Waterschapsbeleid - Waterbeheerprogramma Vechtstromen 2022-2027
Op 15 december 2021 is het waterbeheerprogramma van waterschap Vechtstromen vastgesteld. Het Waterschap Vechtstromen laat in het waterbeheerprogramma zien welke ontwikkelingen voor het waterbeheer van belang zijn en welke (bestuurlijke) accenten het waterschap in de samenwerking met de partners willen leggen. Van daar uit wordt vervolgens het beleid voor de planperiode 2022-2027 beschreven inclusief de primaire doelen van het waterschap:
Tot slot wordt de geplande koers vertaald in concrete tactische doelstellingen per beleidsonderdeel.
Toetsing
Bij de vaststelling van bestemmingsplan 'De Marke III fase 2' heeft de toetsing voor onderhavig plangebied reeds plaats gevonden. Daarin is naar voren gekomen dat de gemeente Hof van Twente streeft naar een vitaal en robuust watersysteem en waterketen, waarbij zichtbaar water bijdraagt aan een positieve beleving van de kwaliteit van de fysieke leefomgeving. Dit is vertaald naar de volgende uitgangspunten voor de hemelwaterstructuur in De Marke III:
De ruimte voor wadi's in het stedenbouwkundig plan voor het groter geheel is ruim voldoende om 40 mm hemelwater te kunnen bergen. In extreme neerslagsituaties lopen de wadi's over naar de groene waterberging waardoor wateroverlast voorkomen wordt. Het overtollige hemelwater van het bedrijventerrein wordt op het 'eigen' terrein tijdelijk geborgen in een voorziening van 40 mm waterberging.

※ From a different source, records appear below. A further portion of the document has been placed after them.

(* ===== verification/Scenarios.v ===== *)
(** * Scripts run end to end

    The scripts of the specification's scenarios and of [App.tsx]'s
    initial load, written in the syntax of [Script], run by [execute]
    with the 24-bit color implementation [hex_color] and a clock that
    returns the same millisecond for every [Add].  [add_box_object]
    states the shape of Scenario A, [Add(Box(w, h, d), n)], for every
    input; the loop and operator examples run concrete scripts.  The
    witnesses of the engine's theorems are here as well: each applies
    its theorem to one of these scripts or contexts. *)

From S2P Require Import Prelude JsMap Types Color CSG Script.

Definition same_ms : nat → N := λ _, 1700000000000%N.

Definition num_lit (n : Z) : expr := ENum (js_lit n 0).
Definition num_value (n : Z) : Value := VNum (js_lit n 0).

(** [Add(Box(w, h, d), n)]. *)
Definition add_box (w h d : num) (n : string) : list stmt :=
  [SExpr (ECall (EVar "Add") [ECall (EVar "Box") [ENum w; ENum h; ENum d]; EStr n])].

(** [Add(Box(1, 1, 1), "Cube")]. *)
Definition scenario_A : list stmt := add_box (js_lit 1 0) (js_lit 1 0) (js_lit 1 0) "Cube".

(** Two boxes, each finalized as ["Cube"]. *)
Definition scenario_B : list stmt :=
  [SConst "a" (ECall (EVar "Box") []);
   SConst "b" (ECall (EVar "Box") []);
   SExpr (ECall (EVar "Add") [EVar "a"; EStr "Cube"]);
   SExpr (ECall (EVar "Add") [EVar "b"; EStr "Cube"])].

(** [Add(Subtract(Color(Box(), "#ff0000"), Color(Sphere(), "#00ff00")),
    "Result")]. *)
Definition scenario_C : list stmt :=
  [SConst "a" (ECall (EVar "Color") [ECall (EVar "Box") []; EStr "#ff0000"]);
   SConst "b" (ECall (EVar "Color") [ECall (EVar "Sphere") []; EStr "#00ff00"]);
   SExpr (ECall (EVar "Add")
     [ECall (EVar "Subtract") [EVar "a"; EVar "b"]; EStr "Result"])].

(** The script [App.tsx] runs at start-up (lines 137-142). *)
Definition initial_script : list stmt :=
  [SConst "b" (ECall (EVar "Box") [num_lit 1; num_lit 1; num_lit 1]);
   SExpr (ECall (EVar "Color") [EVar "b"; EStr "#3b82f6"]);
   SExpr (ECall (EVar "Add") [EVar "b"; EStr "Starter Cube"])].

Definition run (code : list stmt) : ExecResult :=
  execute same_ms [] (script_fuel code) code.

Definition names_of (r : ExecResult) : option (list string) :=
  match r with ExecOk objs => Some (name <$> objs) | _ => None end.

Definition colors_of (r : ExecResult) : option (list string) :=
  match r with ExecOk objs => Some (color <$> objs) | _ => None end.

(** C34: [Add(Box(w, h, d), n)], the shape of Scenario A, gives one
    object named [n] at the origin, of kind [MESH], in the default
    grey, with the clone of a [w × h × d] box geometry as its
    [geometryData] and no [args] (the code sets none), whatever the
    numbers, the name, the clock and the host page, with fuel from 2
    on.  Scenario A is the case [w = h = d = 1], [n = "Cube"]. *)
Theorem add_box_object clock host fuel w h d n :
  2 ≤ fuel →
  ∃ o, execute clock host fuel (add_box w h d n) = ExecOk [o] ∧
       name o = n ∧ type o = MESH ∧ color o = "#cccccc" ∧
       geometryData o = Some (GeoBuffer (BoxGeometry w h d)) ∧ args o = None ∧
       position o = (Num (S754_zero false), Num (S754_zero false), Num (S754_zero false)).
Proof.
  intros Hfuel. rewrite (execute_more_fuel _ _ _ 2 fuel); [|vm_compute; done|done].
  vm_compute. eexists. split_and!; reflexivity.
Qed.

(** ** Loops and operators *)

(** [for (let i = 0; i < 3; i++) { Add(Move(Sphere(), i * 2, 0, -i), "Ball"); }] *)
Definition balls_loop : stmt :=
  SFor "i" (num_lit 0) (EBin OLt (EVar "i") (num_lit 3)) (SIncr "i" true)
    [SExpr (ECall (EVar "Add")
       [ECall (EVar "Move") [ECall (EVar "Sphere") [];
                             EBin OMul (EVar "i") (num_lit 2); num_lit 0;
                             EUnary ONeg (EVar "i")];
        EStr "Ball"])].

Definition x_of (o : CADObject) : num := (position o).1.1.
Definition z_of (o : CADObject) : num := (position o).2.

Definition positions_of (r : ExecResult) : option (list (num * num)) :=
  match r with ExecOk objs => Some ((λ o, (x_of o, z_of o)) <$> objs) | _ => None end.

(** The loop runs its body three times: three balls, all named
    ["Ball"], at x = 0, 2, 4 and z = -0, -1, -2. *)
Example balls_loop_result :
  names_of (execute same_ms [] 20 [balls_loop]) = Some ["Ball"; "Ball"; "Ball"] ∧
  positions_of (execute same_ms [] 20 [balls_loop]) =
    Some [(js_lit 0 0, Num (S754_zero true)); (js_lit 2 0, js_lit (-1) 0);
          (js_lit 4 0, js_lit (-2) 0)].
Proof. split; vm_compute; reflexivity. Qed.

(** The loop variable lives in the loop's scope: after the loop it is
    not defined. *)
Example for_variable_scoped :
  execute same_ms [] 20 [balls_loop; SExpr (EVar "i")] = ExecError "Line ?: i is not defined".
Proof. vm_compute. reflexivity. Qed.

(** [i++] and [i = i + 1] step the loop alike. *)
Example for_incr_assign :
  execute same_ms [] 20 [balls_loop] =
  execute same_ms [] 20
    [SFor "i" (num_lit 0) (EBin OLt (EVar "i") (num_lit 3))
       (SAssign "i" (EBin OAdd (EVar "i") (num_lit 1)))
       [SExpr (ECall (EVar "Add")
          [ECall (EVar "Move") [ECall (EVar "Sphere") [];
                                EBin OMul (EVar "i") (num_lit 2); num_lit 0;
                                EUnary ONeg (EVar "i")];
           EStr "Ball"])]].
Proof. vm_compute. reflexivity. Qed.

(** Its initializer runs in the dead zone of the variable. *)
Example for_init_dead_zone :
  execute same_ms [] 20 [SFor "i" (EVar "i") (EBool false) (SIncr "i" true) []] =
    ExecError "Line ?: Cannot access 'i' before initialization".
Proof. vm_compute. reflexivity. Qed.

(** [===]: [NaN] differs from itself, [+0] equals [-0], a brush equals
    only itself, and values of different types differ. *)
Example strict_equals_cases :
  strict_equals (VNum NaN) (VNum NaN) = false ∧
  strict_equals (VNum (Num (S754_zero false))) (VNum (Num (S754_zero true))) = true ∧
  strict_equals (VBrush 0) (VBrush 0) = true ∧ strict_equals (VBrush 0) (VBrush 1) = false ∧
  strict_equals VNull VUndefined = false ∧ strict_equals (num_value 1) (VStr "1") = false.
Proof. vm_compute. split_and!; reflexivity. Qed.

(** [&&] and [||] return an operand and do not evaluate the other one
    when the first decides: [false && Box()] makes no brush. *)
Example logic_short_circuit :
  execute same_ms [] 5
    [SConst "a" (ELogic OAnd (EBool false) (ECall (EVar "Box") []));
     SExpr (ECall (EVar "Add") [ELogic OOr (EVar "a") (ECall (EVar "Sphere") []); EStr "S"])] =
  execute same_ms [] 5 [SExpr (ECall (EVar "Add") [ECall (EVar "Sphere") []; EStr "S"])].
Proof. vm_compute. reflexivity. Qed.

(** ** Witnesses *)

Definition box_brush (m : nat) : Brush :=
  MkBrush (BoxGeometry one one one) (MatOne m) (zero, zero, zero) (zero, zero, zero)
    (one, one, one) BOX.

Definition sphere_brush (m : nat) : Brush :=
  MkBrush (SphereGeometry half 32 32) (MatOne m) (zero, zero, zero) (zero, zero, zero)
    (one, one, one) SPHERE.

(** A red box and a green sphere. *)
Definition two_brushes : CADContext :=
  MkContext [] [0xcccccc; 0xff0000; 0x00ff00]%Z [box_brush 1; sphere_brush 2].

(** A red box and the union of the box with itself, which shares the
    box's material. *)
Definition shared_material : CADContext :=
  MkContext [] [0xcccccc; 0xff0000]%Z
    [box_brush 1;
     MkBrush (Evaluated ADDITION (world (box_brush 1)) (world (box_brush 1))) (MatOne 1)
       (zero, zero, zero) (zero, zero, zero) (one, one, one) MESH].

Definition after (r : BuiltinResult) (ctx : CADContext) : CADContext :=
  match r with inr (_, c) => c | inl _ => ctx end.

Definition recolored_union : CADContext :=
  after (Color [VBrush 1; VStr "#00ff00"] shared_material) shared_material.

Definition scenario_B_objects : list CADObject :=
  match run scenario_B with ExecOk objs => objs | _ => [] end.

Definition scenario_C_final : Env * CADContext :=
  match exec_block same_ms [] (script_fuel scenario_C) [function_scope] scenario_C new_context with
  | inr p => p
  | inl _ => ([], new_context)
  end.

Lemma boolean_result_color_witness :
  brushes two_brushes !! 0 = Some (box_brush 1) ∧
  brushes two_brushes !! 1 = Some (sphere_brush 2) ∧
  ∃ h ctx1 o,
    boolean SUBTRACTION [VBrush 0; VBrush 1] two_brushes = inr (VBrush h, ctx1) ∧
    Add 1700000000000 [VBrush h; VStr "Result"] ctx1 =
      inr (VUndefined, MkContext (results two_brushes ++ [o]) (materials ctx1) (brushes ctx1)) ∧
    color o = extract_color (box_brush 1) two_brushes ∧ name o = "Result" ∧ type o = MESH.
Proof.
  split; [reflexivity|]. split; [reflexivity|].
  apply (boolean_result_color SUBTRACTION two_brushes 0 1 (box_brush 1) (sphere_brush 2));
    reflexivity.
Defined.

Lemma boolean_absent_operands_witness :
  truthy VNull = false ∧
  (boolean ADDITION [VBrush 0; VNull] two_brushes = inr (VBrush 0, two_brushes) ∧
   boolean ADDITION [VNull; VBrush 0] two_brushes = inr (VBrush 0, two_brushes) ∨
   truthy (VBrush 0) = false ∧
   boolean ADDITION [VBrush 0; VNull] two_brushes = inr (VNull, two_brushes)).
Proof. split; [reflexivity|]. apply boolean_absent_operands. reflexivity. Defined.

Lemma falsy_mesh_passthrough_witness :
  truthy VUndefined = false ∧
  transform TPosition [VUndefined; num_value 1] two_brushes = inr (VUndefined, two_brushes) ∧
  transform TRotation [VUndefined; num_value 1] two_brushes = inr (VUndefined, two_brushes) ∧
  transform TScale [VUndefined; num_value 1] two_brushes = inr (VUndefined, two_brushes) ∧
  Color [VUndefined; num_value 1] two_brushes = inr (VUndefined, two_brushes) ∧
  Add 0 [VUndefined; num_value 1] two_brushes = inr (VUndefined, two_brushes).
Proof. split; [reflexivity|]. apply falsy_mesh_passthrough. reflexivity. Defined.

Lemma Color_recolors_own_brush_witness :
  ctx_wf shared_material ∧
  Color [VBrush 1; VStr "#00ff00"] shared_material = inr (VBrush 1, recolored_union) ∧
  (∃ b m, brushes shared_material !! 1 = Some b ∧ b_material b = MatOne m ∧
     brush_color recolored_union 1 =
       Some ("#" +:+ getHexString (color_set (material_color shared_material m) "#00ff00"))) ∧
  (∀ h', h' ≠ 1 → brush_color recolored_union h' = brush_color shared_material h').
Proof.
  assert (ctx_wf shared_material) as Hwf.
  { unfold ctx_wf. cbn [brushes shared_material]. rewrite !Forall_cons, Forall_nil.
    split_and!; [..|exact I]; (exists 1; split; [reflexivity|vm_compute; lia]). }
  assert (Color [VBrush 1; VStr "#00ff00"] shared_material = inr (VBrush 1, recolored_union))
    as Hc by reflexivity.
  split; [exact Hwf|]. split; [exact Hc|].
  exact (Color_recolors_own_brush shared_material 1 "#00ff00" (VBrush 1) recolored_union Hwf Hc).
Defined.

Lemma execute_ids_unique_witness :
  run scenario_B = ExecOk scenario_B_objects ∧ NoDup (id <$> scenario_B_objects).
Proof.
  assert (run scenario_B = ExecOk scenario_B_objects) as Hrun by reflexivity.
  split; [done|]. exact (execute_ids_unique same_ms [] _ scenario_B _ Hrun).
Defined.

Lemma execute_single_materials_witness :
  exec_block same_ms [] (script_fuel scenario_C) [function_scope] scenario_C new_context =
    inr scenario_C_final ∧ ctx_wf scenario_C_final.2.
Proof.
  assert (exec_block same_ms [] (script_fuel scenario_C) [function_scope] scenario_C new_context =
            inr (scenario_C_final.1, scenario_C_final.2)) as Hrun by reflexivity.
  split; [done|]. exact (execute_single_materials same_ms [] _ scenario_C _ _ Hrun).
Defined.

Lemma execute_reaches_host_witness :
  "fetch" ∈ ["fetch"] ∧ "fetch" ∉ builtin_names.*1 ∧ "fetch" ≠ "ctx" ∧
  "fetch" ≠ "arguments" ∧ 2 ≤ 2 ∧
  execute same_ms ["fetch"] 2 [SExpr (ECall (EVar "fetch") [])] = ExecHost "fetch" ∧
  execute same_ms ["fetch"] 2 [SAssign "fetch" ENull] = ExecHost "fetch".
Proof.
  assert ("fetch" ∈ ["fetch"]) as H1 by decide_true.
  assert ("fetch" ∉ builtin_names.*1) as H2 by decide_true.
  assert ("fetch" ≠ "ctx") as H3 by decide_true.
  assert ("fetch" ≠ "arguments") as H4 by decide_true.
  do 5 (split; [done || lia|]).
  by apply (execute_reaches_host same_ms ["fetch"] "fetch" 2).
Defined.

Lemma add_box_object_witness :
  2 ≤ 3 ∧ ∃ o, execute same_ms [] 3 scenario_A = ExecOk [o] ∧ name o = "Cube" ∧ type o = MESH.
Proof.
  split; [lia|].
  destruct (add_box_object same_ms [] 3 (js_lit 1 0) (js_lit 1 0) (js_lit 1 0) "Cube")
    as (o & Ho & Hn & Ht & _); [lia|].
  exists o. split_and!; [exact Ho|exact Hn|exact Ht].
Defined.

De watergang aan de westzijde van het plangebied voert het overtollige hemel- en grondwater vertraagd af naar het landelijke watersysteem. De DWA (droog weer afvoer) van De Marke III kan onder vrijverval aangesloten worden op het gemengde rioolstelsel van De Marke II. Op de overgang tussen De Marke II en III dient een terugslagklep geplaatst worden en het afvalwater dient 24 uur gebufferd te kunnen worden in het stelsel van De Marke III.
Duurzaamheid
Door het toepassen van wadi's en daarmee het zichtbaar afvoeren van water naar bovengrondse voorzieningen wordt gebruik van materialen (buizen) beperkt en wordt bespaard op toekomstige beheerkosten. Het gekozen systeem is hiermee duurzaam.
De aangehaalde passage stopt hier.